*Problem:* From the first line of the material below to the line containing "intros [E1 E2].", repeat every line exactly and add nothing.

** Exercise material follows **

(* ===== verification/KBioProofs.v ===== *)
(** What the buffer cache promises (bio.c).

    [bio me dev k A] relates the cache of state [k] to an abstract one, [A]: the
    contents the file system sees of each block ([a_view]), how often each block is
    referenced ([a_refs]) and which blocks this process has locked ([a_held]).  Every
    operation of the cache is a simple function of the abstract state. *)
From stdpp Require Import base gmap sets list numbers strings tactics.
From S2P Require Import Prelude Mem KMachine KSched KBio.

(** * Lists of buffers

    A circular doubly linked list with a head, as bio.c keeps one: the links are two
    arrays of indices.  [dll nx pv h l] says that following [next] from the head [h]
    visits [l] and returns to [h], and that [prev] goes back the same way. *)

Section Dll.
Implicit Types (nx pv : nat -> nat) (l : list nat) (h b : nat).

Definition dll nx pv h l : Prop :=
  map nx (h :: l) = l ++ [h] /\ map pv (l ++ [h]) = h :: l.

Definition upd (f : nat -> nat) (a v : nat) : nat -> nat := fun x => if decide (x = a) then v else f x.

Lemma map_upd_notin f a v l : a ∉ l -> map (upd f a v) l = map f l.
Proof.
  intros Ha. apply map_ext_in. intros x Hx. unfold upd. case_decide; [|done]. subst x.
  by apply list_elem_of_In in Hx.
Qed.

Lemma upd_same f a v : upd f a v a = v.
Proof. unfold upd. by case_decide. Qed.
Lemma upd_other f a v x : x <> a -> upd f a v x = f x.
Proof. intros. unfold upd. by case_decide. Qed.

Lemma dll_ext nx pv nx' pv' h l :
  (forall x, x ∈ h :: l -> nx' x = nx x) -> (forall x, x ∈ h :: l -> pv' x = pv x) ->
  dll nx pv h l -> dll nx' pv' h l.
Proof.
  intros Hn Hp [E1 E2]. split.
  - rewrite <- E1. apply map_ext_in. intros x Hx. by apply Hn, list_elem_of_In.
  - rewrite <- E2. apply map_ext_in. intros x Hx. apply Hp. apply list_elem_of_In in Hx. set_solver.
Qed.

(** The neighbours of an element. *)
Lemma dll_split nx pv h l1 b l2 :
  dll nx pv h (l1 ++ b :: l2) ->
  exists q r, h :: l1 = q ++ [pv b] /\ l2 ++ [h] = nx b :: r /\
    map nx q = l1 /\ map nx l2 = r /\ map pv l1 = q /\ map pv r = l2.
Proof.
  intros [E1 E2].
  destruct (exists_last (l := h :: l1) ltac:(done)) as (q & p & Eq).
  destruct (l2 ++ [h]) as [|n r] eqn:Er; [by destruct l2|].
  assert (length q = length l1) as Lq by (apply (f_equal length) in Eq; rewrite length_app in Eq; simpl in Eq; lia).
  assert ((l1 ++ b :: l2) ++ [h] = l1 ++ [b] ++ n :: r) as Ea.
  { rewrite <- Er. by rewrite <- (assoc_L (++)). }
  rewrite Ea in E1, E2. rewrite app_comm_cons, Eq in E1, E2.
  rewrite map_app, map_app, <- (assoc_L (++)) in E1. cbn [map app] in E1.
  apply app_inj_1 in E1 as [E1a E1]; [|by rewrite length_map]. injection E1 as E1b E1c E1d.
  rewrite map_app, <- (assoc_L (++)) in E2. cbn [map app] in E2.
  apply app_inj_1 in E2 as [E2a E2]; [|by rewrite length_map]. injection E2 as E2b E2c E2d.
  subst p n. exists q, r. by rewrite ?Er.
Qed.

Lemma dll_next nx pv h l1 b l2 : dll nx pv h (l1 ++ b :: l2) -> nx b = hd h l2.
Proof. intros (q & r & _ & Er & _)%dll_split. by destruct l2; injection Er. Qed.
Lemma dll_prev nx pv h l1 b l2 : dll nx pv h (l1 ++ b :: l2) -> pv b = List.last l1 h.
Proof.
  intros (q & r & Eq & _)%dll_split. destruct l1 as [|x l1 _] using rev_ind.
  - by destruct q as [|? [|]]; injection Eq.
  - rewrite app_comm_cons in Eq. apply app_inj_2 in Eq as [_ [= <-]]; [|done]. by rewrite List.last_last.
Qed.
Lemma dll_first nx pv h l : dll nx pv h l -> nx h = hd h l.
Proof. intros [E _]. by destruct l; injection E. Qed.
Lemma dll_last nx pv h l : dll nx pv h l -> pv h = List.last l h.
Proof.
  intros [_ E]. destruct l as [|x l _] using rev_ind; [by injection E|].
  rewrite map_app, (app_comm_cons l) in E. apply app_inj_2 in E as [_ [= E]]; [|done]. by rewrite List.last_last.
Qed.

(** [b->next->prev = b->prev; b->prev->next = b->next;] *)
Lemma dll_unlink nx pv h l1 b l2 :
  NoDup (h :: l1 ++ b :: l2) -> dll nx pv h (l1 ++ b :: l2) ->
  dll (upd nx (pv b) (nx b)) (upd pv (nx b) (pv b)) h (l1 ++ l2).
Proof.
  intros Hnd Hd. destruct (dll_split _ _ _ _ _ _ Hd) as (q & r & Eq & Er & Hq & Hr & Hpq & Hpr).
  assert (NoDup (q ++ [pv b] ++ b :: l2)) as Hn1.
  { rewrite (assoc_L (++)), <- Eq. exact Hnd. }
  assert (NoDup (l1 ++ b :: nx b :: r)) as Hn2.
  { rewrite <- Er. apply list.NoDup_cons in Hnd as [Hh Hnd].
    rewrite app_comm_cons, (assoc_L (++)). apply list.NoDup_app. split; [done|]. split; [|apply list.NoDup_singleton].
    intros x Hx ->%list_elem_of_singleton. done. }
  apply list.NoDup_app in Hn1 as (_ & Hq1 & Hn1). cbn in Hn1. apply list.NoDup_cons in Hn1 as [Hp1 _].
  apply list.NoDup_app in Hn2 as (_ & Hl1 & Hn2). apply list.NoDup_cons in Hn2 as [_ Hn2].
  apply list.NoDup_cons in Hn2 as [Hr1 _].
  split.
  - change (h :: l1 ++ l2) with ((h :: l1) ++ l2). rewrite Eq, <- (assoc_L (++)), map_app. cbn [app map].
    rewrite upd_same, !map_upd_notin, Hq, Hr, <- (assoc_L (++)), Er; [done| |].
    + intros Hin. apply Hp1. set_solver.
    + intros Hin. apply (Hq1 _ Hin). set_solver.
  - rewrite <- (assoc_L (++)), Er, map_app. cbn [map]. rewrite upd_same, !map_upd_notin, Hpq, Hpr.
    + change (h :: l1 ++ l2) with ((h :: l1) ++ l2). by rewrite Eq, <- (assoc_L (++)).
    + done.
    + intros Hin. apply (Hl1 _ Hin). set_solver.
Qed.

(** [b->next = head.next; b->prev = &head; head.next->prev = b; head.next = b;] *)
Lemma dll_push nx pv h b l :
  NoDup (h :: b :: l) -> dll nx pv h l ->
  dll (upd (upd nx b (nx h)) h b) (upd (upd pv b h) (nx h) b) h (b :: l).
Proof.
  intros Hnd [E1 E2]. apply list.NoDup_cons in Hnd as [Hh Hnd]. apply list.NoDup_cons in Hnd as [Hb Hl].
  assert (h <> b) as Hhb by set_solver. assert (h ∉ l) as Hhl by set_solver.
  cbn [map] in E1.
  split.
  - cbn [map app]. rewrite upd_same, upd_other, upd_same by done. rewrite !map_upd_notin by done.
    by rewrite <- E1.
  - cbn [app map]. destruct (l ++ [h]) as [|n r] eqn:Er; [by destruct l|]. injection E1 as En Ern. subst n.
    assert (NoDup (nx h :: r)) as Hr.
    { rewrite <- Er. apply list.NoDup_app. split; [done|]. split; [|apply list.NoDup_singleton].
      intros x Hx ->%list_elem_of_singleton. done. }
    apply list.NoDup_cons in Hr as [Hr _].
    assert (b ∉ nx h :: r) as Hbr by (rewrite <- Er; set_solver).
    cbn [map] in E2 |- *. injection E2 as E2a E2b.
    rewrite upd_other, !upd_same, !map_upd_notin, E2b by set_solver. done.
Qed.

End Dll.

(** * The disk *)

Definition disk : Type := Z -> list Z.

(** A write of one block of two sectors that has reached the medium in part. *)
Definition torn (D : disk) (b : Z) (d : list Z) (D' : disk) : Prop :=
  (forall x, x <> b -> D' x = D x) /\
  (D' b = take 512 d ++ drop 512 (D b) \/ D' b = take 512 (D b) ++ drop 512 d).

(** [ps'] is [ps] with some sleeping processes made runnable, never [me]. *)
Definition procs_woken (me : nat) (ps ps' : list proc) : Prop :=
  length ps' = length ps /\ ps' !! me = ps !! me /\
  forall i p, ps !! i = Some p ->
    ps' !! i = Some p \/ p_state p = SLEEPING /\ ps' !! i = Some (set_p_state RUNNABLE p).

#[export] Instance procs_woken_preorder me : PreOrder (procs_woken me).
Proof.
  split.
  - intros ps. split_and!; auto.
  - intros p1 p2 p3 (L & M & W) (L' & M' & W'). split_and!; [congruence..|]. intros i p E.
    destruct (W i p E) as [E'|[Es E']]; [by apply W'|]. destruct (W' _ _ E') as [?|[Es' _]]; [by right|done].
Qed.

Lemma woken_procs ch me ps : procs_woken me ps (woken ch (Some me) ps).
Proof.
  unfold woken, wake_range. split_and!.
  - apply length_imap.
  - rewrite list_lookup_imap. destruct (ps !! me); [|done]. cbn. by rewrite bool_decide_eq_true_2, andb_false_r.
  - intros i p E. rewrite list_lookup_imap, E. cbn. destruct (_ && _); [|by left].
    unfold wake. do 2 case_bool_decide; cbn; auto.
Qed.

(** The disk driver, as the cache relies on it, while no other process uses the disk:
    it returns with the request done.  [dk_now] is the medium, [dk_past] the states it
    has gone through, newest first; [dk_ready] says that no request is under way. *)
Class DiskLaws (H : Type) `{!Platform H} `{!DiskDriver H} := {
  dk_now : H -> disk;
  dk_past : H -> list disk;
  dk_ready : H -> vdisk -> Prop;
  dk_size : Z;
  dk_bound : dk_size <= 2 ^ 31;
  dk_block h b : 0 <= b < dk_size -> length (dk_now h b) = Z.to_nat BSIZE;
  rw_read c me (k : kernel H) i r :
    quiet c me k -> dk_ready (k_hw k) (k_vdisk k) -> (i < NBUF)%nat -> k_bufs k !! i = Some r ->
    0 <= b_blockno r < dk_size -> length (b_data r) = Z.to_nat BSIZE ->
    exists h' v' ps', virtio_disk_rw i false k = Ok tt
        (set_k_hw h' (set_k_vdisk v' (set_k_proc ps' (set_k_bufs
          (<[i := set_b_data (dk_now (k_hw k) (b_blockno r)) (set_b_disk 0 r)]> (k_bufs k)) k)))) /\
      procs_woken me (k_proc k) ps' /\ dk_ready h' v' /\ dk_now h' = dk_now (k_hw k) /\ dk_past h' = dk_past (k_hw k);
  rw_write c me (k : kernel H) i r :
    quiet c me k -> dk_ready (k_hw k) (k_vdisk k) -> (i < NBUF)%nat -> k_bufs k !! i = Some r ->
    0 <= b_blockno r < dk_size -> length (b_data r) = Z.to_nat BSIZE ->
    exists h' v' ps' mids, virtio_disk_rw i true k = Ok tt
        (set_k_hw h' (set_k_vdisk v' (set_k_proc ps' (set_k_bufs (<[i := set_b_disk 0 r]> (k_bufs k)) k)))) /\
      procs_woken me (k_proc k) ps' /\ dk_ready h' v' /\
      (forall x, dk_now h' x = if x =? b_blockno r then b_data r else dk_now (k_hw k) x) /\
      dk_past h' = mids ++ dk_now (k_hw k) :: dk_past (k_hw k) /\
      Forall (torn (dk_now (k_hw k)) (b_blockno r) (b_data r)) mids
}.

(** * The abstract cache *)

Record acache := mkA { a_view : disk; a_refs : gmap Z nat; a_held : gset Z }.

Section BioInv.
Context {H : Type} `{!Platform H} `{!SleepFuel} `{!DiskDriver H} `{!DiskLaws H}.
Implicit Types k : kernel H.

Definition nx k (x : nat) : nat := from_option b_next x (k_bufs k !! x).
Definition pv k (x : nat) : nat := from_option b_prev x (k_bufs k !! x).
Definition now k : disk := dk_now (k_hw k).

(** Buffer [r] of an abstract cache. *)
Definition slot_ok (me : nat) k (A : acache) (r : buf) : Prop :=
  b_refcnt r = Z.of_nat (default O (a_refs A !! b_blockno r)) /\
  a_view A (b_blockno r) = (if b_valid r =? 0 then now k (b_blockno r) else b_data r) /\
  sk_locked (b_lock r) = (if decide (b_blockno r ∈ a_held A) then 1 else 0) /\
  (b_blockno r ∈ a_held A -> sk_pid (b_lock r) = pid_of me k).

(** A count of references: not 0, and far from the end of [uint]. *)
Definition count_ok (n : nat) : Prop := (0 < n)%nat /\ Z.of_nat n <= 2 ^ 31.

** End of Exercise material **

*Finished task:*
(* ===== verification/KBioProofs.v ===== *)
(** What the buffer cache promises (bio.c).

    [bio me dev k A] relates the cache of state [k] to an abstract one, [A]: the
    contents the file system sees of each block ([a_view]), how often each block is
    referenced ([a_refs]) and which blocks this process has locked ([a_held]).  Every
    operation of the cache is a simple function of the abstract state. *)
From stdpp Require Import base gmap sets list numbers strings tactics.
From S2P Require Import Prelude Mem KMachine KSched KBio.

(** * Lists of buffers

    A circular doubly linked list with a head, as bio.c keeps one: the links are two
    arrays of indices.  [dll nx pv h l] says that following [next] from the head [h]
    visits [l] and returns to [h], and that [prev] goes back the same way. *)

Section Dll.
Implicit Types (nx pv : nat -> nat) (l : list nat) (h b : nat).

Definition dll nx pv h l : Prop :=
  map nx (h :: l) = l ++ [h] /\ map pv (l ++ [h]) = h :: l.

Definition upd (f : nat -> nat) (a v : nat) : nat -> nat := fun x => if decide (x = a) then v else f x.

Lemma map_upd_notin f a v l : a ∉ l -> map (upd f a v) l = map f l.
Proof.
  intros Ha. apply map_ext_in. intros x Hx. unfold upd. case_decide; [|done]. subst x.
  by apply list_elem_of_In in Hx.
Qed.

Lemma upd_same f a v : upd f a v a = v.
Proof. unfold upd. by case_decide. Qed.
Lemma upd_other f a v x : x <> a -> upd f a v x = f x.
Proof. intros. unfold upd. by case_decide. Qed.

Lemma dll_ext nx pv nx' pv' h l :
  (forall x, x ∈ h :: l -> nx' x = nx x) -> (forall x, x ∈ h :: l -> pv' x = pv x) ->
  dll nx pv h l -> dll nx' pv' h l.
Proof.
  intros Hn Hp [E1 E2]. split.
  - rewrite <- E1. apply map_ext_in. intros x Hx. by apply Hn, list_elem_of_In.
  - rewrite <- E2. apply map_ext_in. intros x Hx. apply Hp. apply list_elem_of_In in Hx. set_solver.
Qed.

(** The neighbours of an element. *)
Lemma dll_split nx pv h l1 b l2 :
  dll nx pv h (l1 ++ b :: l2) ->
  exists q r, h :: l1 = q ++ [pv b] /\ l2 ++ [h] = nx b :: r /\
    map nx q = l1 /\ map nx l2 = r /\ map pv l1 = q /\ map pv r = l2.
Proof.
  intros [E1 E2].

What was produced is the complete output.